I know lots of people have their daily lives and personal worries, so it is easy to distance youself from events on the other side of the Pacific. But this is an extremely deadly situation and will affect the Northern Hemisphere very quickly and the entire planet eventually.

So "heads up" and read these news reports carefully. The mainstream media downplays this situation because an upset and fearful consumer is bad business. And that's really any of us are to big business: consumers. But please pay attention to this. It's real and it's happening right now.

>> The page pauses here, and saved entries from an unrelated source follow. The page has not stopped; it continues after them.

Lemma segments_text r s : nonempty r -> segs_text (segments r s) = s.
Proof.
  intros Hne. remember (String.length s) as n eqn:Hn. revert s Hn.
  induction n as [n IH] using lt_wf_ind; intros [|a s] ->; [done|].
  destruct (match_here r (String a s)) as [[rest c]|] eqn:Hm.
  - destruct (match_here_inv _ _ _ _ Hm) as [u Hu].
    destruct u as [|b u].
    { exfalso. apply (Hne _ _ _ Hm). by rewrite Hu. }
    rewrite str_app_cons in Hu. injection Hu as <- ->.
    rewrite (segments_cons_match _ _ _ u rest c) by done.
    simpl. f_equal. rewrite (IH (String.length rest)); [done| |done].
    simpl. rewrite str_length_app. lia.
  - rewrite segments_cons_byte by done. simpl. f_equal.
    apply (IH (String.length s)); [simpl; lia | done].
Qed.

(** Without the first byte of the pattern there is no match. *)
Definition starts_with_lit (c : ascii) (r : regex) : Prop :=
  exists l r', r = RSeq (RLit (String c l)) r'.

Lemma match_here_lit_None c r a s :
  starts_with_lit c r -> a <> c -> match_here r (String a s) = None.
Proof.
  intros (l & r' & ->) Hac. unfold match_here. cbn.
  destruct (Ascii.eqb_spec c a) as [->|]; done.
Qed.

Lemma starts_with_lit_nonempty c r : starts_with_lit c r -> nonempty r.
Proof.
  intros (l & r' & ->) s rest caps. unfold match_here. cbn [rmatch].
  destruct (strip_prefix (String c l) s) as [t|] eqn:E; [|done].
  apply strip_prefix_Some in E as ->.
  intros (u & t' & c' & -> & [= -> ->])%rmatch_inv Heq.
  apply (f_equal String.length) in Heq. rewrite !str_length_app in Heq. simpl in Heq. lia.
Qed.

Lemma segments_no_byte c r s :
  starts_with_lit c r -> no_byte c s = true ->
  segments r s = SByte <$> String.list_ascii_of_string s.
Proof.
  intros Hr. induction s as [|a s IH]; [done|].
  cbn [no_byte]. intros [Ha%negb_true_iff%Ascii.eqb_neq Hs]%andb_true_iff.
  rewrite segments_cons_byte by (by eapply match_here_lit_None).
  simpl. by rewrite IH.
Qed.

(** ** Occurrences are found

    A pattern that begins with a byte and does not use it elsewhere: an
    occurrence of the byte starts a fresh attempt, whatever precedes it. *)
Fixpoint avoids (c : ascii) (r : regex) : Prop :=
  match r with
  | RLit l => no_byte c l = true
  | RCls p | RStar p | RPlus p => p c = false
  | RSeq r1 r2 | RAlt r1 r2 => avoids c r1 /\ avoids c r2
  | ROpt r | RGroup _ r => avoids c r
  | REnd => True
  end.

Lemma rmatch_avoids {X} b r s c (k : string -> caps -> option X) x :
  avoids b r -> rmatch r s c k = Some x ->
  exists u t c', s = u +:+ t /\ no_byte b u = true /\ k t c' = Some x.
Proof.
  revert s c k; induction r as [l|p|p|p|r1 IH1 r2 IH2|r1 IH1 r2 IH2|r IH|n r IH|];
    intros s c k; cbn [rmatch avoids]; intros Hav.
  - destruct (strip_prefix l s) as [t|] eqn:E; [|done]. apply strip_prefix_Some in E as ->. intros H. by exists l, t, c.
  - destruct s as [|a s]; [done|]. destruct (p a) eqn:Hp; [|done]. intros H.
    exists (String a ""), s, c. split_and!; [done| |done].
    apply (str_all_no_byte p); [done|]. simpl. by rewrite Hp.
  - intros (u & t & -> & Hu & H)%star_match_inv. exists u, t, c. split_and!; [done| |done].
    by apply (str_all_no_byte p).
  - destruct s as [|a s]; [done|]. destruct (p a) eqn:Hp; [|done].
    intros (u & t & -> & Hu & H)%star_match_inv. exists (String a u), t, c. split_and!; [done| |done].
    apply (str_all_no_byte p); [done|]. simpl. by rewrite Hp.
  - destruct Hav as [H1 H2]. intros H. apply IH1 in H as (u & t & c' & -> & Hu & H); [|done].
    apply IH2 in H as (u' & t' & c'' & -> & Hu' & H); [|done].
    exists (u +:+ u'), t', c''. rewrite str_app_assoc, no_byte_app, Hu, Hu'. done.
  - destruct Hav. destruct (rmatch r1 s c k) eqn:E; [intros [= ->]; by apply IH1 in E | by apply IH2].
  - destruct (rmatch r s c k) eqn:E; [intros [= ->]; by apply IH in E|]. intros H. by exists "", s, c.
  - intros H. apply IH in H as (u & t & c' & -> & Hu & H); [|done]. eexists u, t, _. split_and!; [done|done|exact H].
  - destruct s as [|a s]; [|done]. intros H. by exists "", "", c.
Qed.

Lemma app_split_byte c p t u rest :
  p +:+ String c t = u +:+ rest -> no_byte c u = true ->
  exists p', p = u +:+ p' /\ rest = p' +:+ String c t.
Proof.
  revert u; induction p as [|a p IH]; intros u Heq Hu.
  - destruct u as [|b u]; [by exists ""|]. rewrite str_app_nil_l, str_app_cons in Heq.
    injection Heq as <- _. simpl in Hu. by rewrite Ascii.eqb_refl in Hu.
  - destruct u as [|b u]; [by exists (String a p)|]. rewrite !str_app_cons in Heq. injection Heq as <- Heq.
    simpl in Hu. apply andb_true_iff in Hu as [_ Hu].
    destruct (IH u Heq Hu) as (p' & -> & ->). by exists p'.
Qed.

Lemma segments_resume c l r' p t :
  no_byte c l = true -> avoids c r' ->
  exists g, segments (RSeq (RLit (String c l)) r') (p +:+ String c t) =
            g ++ segments (RSeq (RLit (String c l)) r') (String c t).
Proof.
  intros Hl Hr. set (r := RSeq (RLit (String c l)) r').
  remember (String.length p) as n eqn:Hn. revert p Hn.
  induction n as [n IH] using lt_wf_ind; intros [|a p] ->; [by exists []|].
  destruct (match_here r (String a p +:+ String c t)) as [[rest m]|] eqn:Hm.
  - pose proof Hm as Hm'. unfold match_here, r in Hm. cbn [rmatch] in Hm.
    destruct (strip_prefix (String c l) (String a p +:+ String c t)) as [v|] eqn:E; [|done].
    apply strip_prefix_Some in E.
    apply (rmatch_avoids c) in Hm as (u & w & c' & -> & Hu & [= -> ->]); [|done].
    rewrite !str_app_cons in E. injection E as -> E. rewrite str_app_assoc in E.
    assert (no_byte c (l +:+ u) = true) as Hlu by (by rewrite no_byte_app, Hl, Hu).
    destruct (app_split_byte _ _ _ _ _ E Hlu) as (p' & -> & ->).
    destruct (IH (String.length p')) with (p := p') as [g Hg]; [|done|].
    { simpl. rewrite str_length_app. lia. }
    exists (SMatch (String c (l +:+ u)) m :: g).
    rewrite str_app_cons in Hm' |- *.
    rewrite (segments_cons_match r c _ (l +:+ u) (p' +:+ String c t) m); [|by rewrite str_app_cons, str_app_assoc|done].
    by rewrite Hg.
  - destruct (IH (String.length p)) with (p := p) as [g Hg]; [simpl; lia|done|].
    exists (SByte a :: g). rewrite str_app_cons in Hm |- *. rewrite segments_cons_byte by done. by rewrite Hg.
Qed.

(** What a fresh attempt captures is among the matches. *)
Lemma find_all_occurrence c l r' p t rest m :
  no_byte c l = true -> avoids c r' ->
  match_here (RSeq (RLit (String c l)) r') (String c t) = Some (rest, m) ->
  m ∈ find_all (RSeq (RLit (String c l)) r') (p +:+ String c t).
Proof.
  intros Hl Hr Hm. destruct (segments_resume c l r' p t Hl Hr) as [g Hg].
  unfold find_all. rewrite Hg, omap_app. apply elem_of_app; right.
  destruct (match_here_inv _ _ _ _ Hm) as [u Hu]. destruct u as [|a u].
  - exfalso. assert (nonempty (RSeq (RLit (String c l)) r')) as Hne.
    { eapply starts_with_lit_nonempty. by eexists _, _. }
    apply (Hne _ _ _ Hm). by rewrite Hu.
  - rewrite str_app_cons in Hu. injection Hu as <- Hu.
    rewrite (segments_cons_match _ c t u rest m); [|by rewrite str_app_cons, Hu|done].
    simpl. by apply elem_of_cons; left.
Qed.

It's a "ship of fools" in Japan. They are so lost for a solution that they are going to try and freeze the land around the plant with giant freezer coils buried in the ground. Imagine trying to contain groundwater with ice? Especially as it is being heated with corium (melted nuclear fuel) that has a temperature like the Sun! Think I'm kidding? Look... and be very very concerned!

By Harvey Wasserman [Source]

We are now within two months of what may be humankind's most dangerous moment since the Cuban Missile Crisis.

There is no excuse for not acting. All the resources our species can muster must be focussed on the fuel pool at Fukushima Unit 4.

Fukushima's owner, Tokyo Electric (Tepco), says that within as few as 60 days it may begin trying to remove more than 1300 spent fuel rods from a badly damaged pool perched 100 feet in the air. The pool rests on a badly damaged building that is tilting, sinking and could easily come down in the next earthquake, if not on its own.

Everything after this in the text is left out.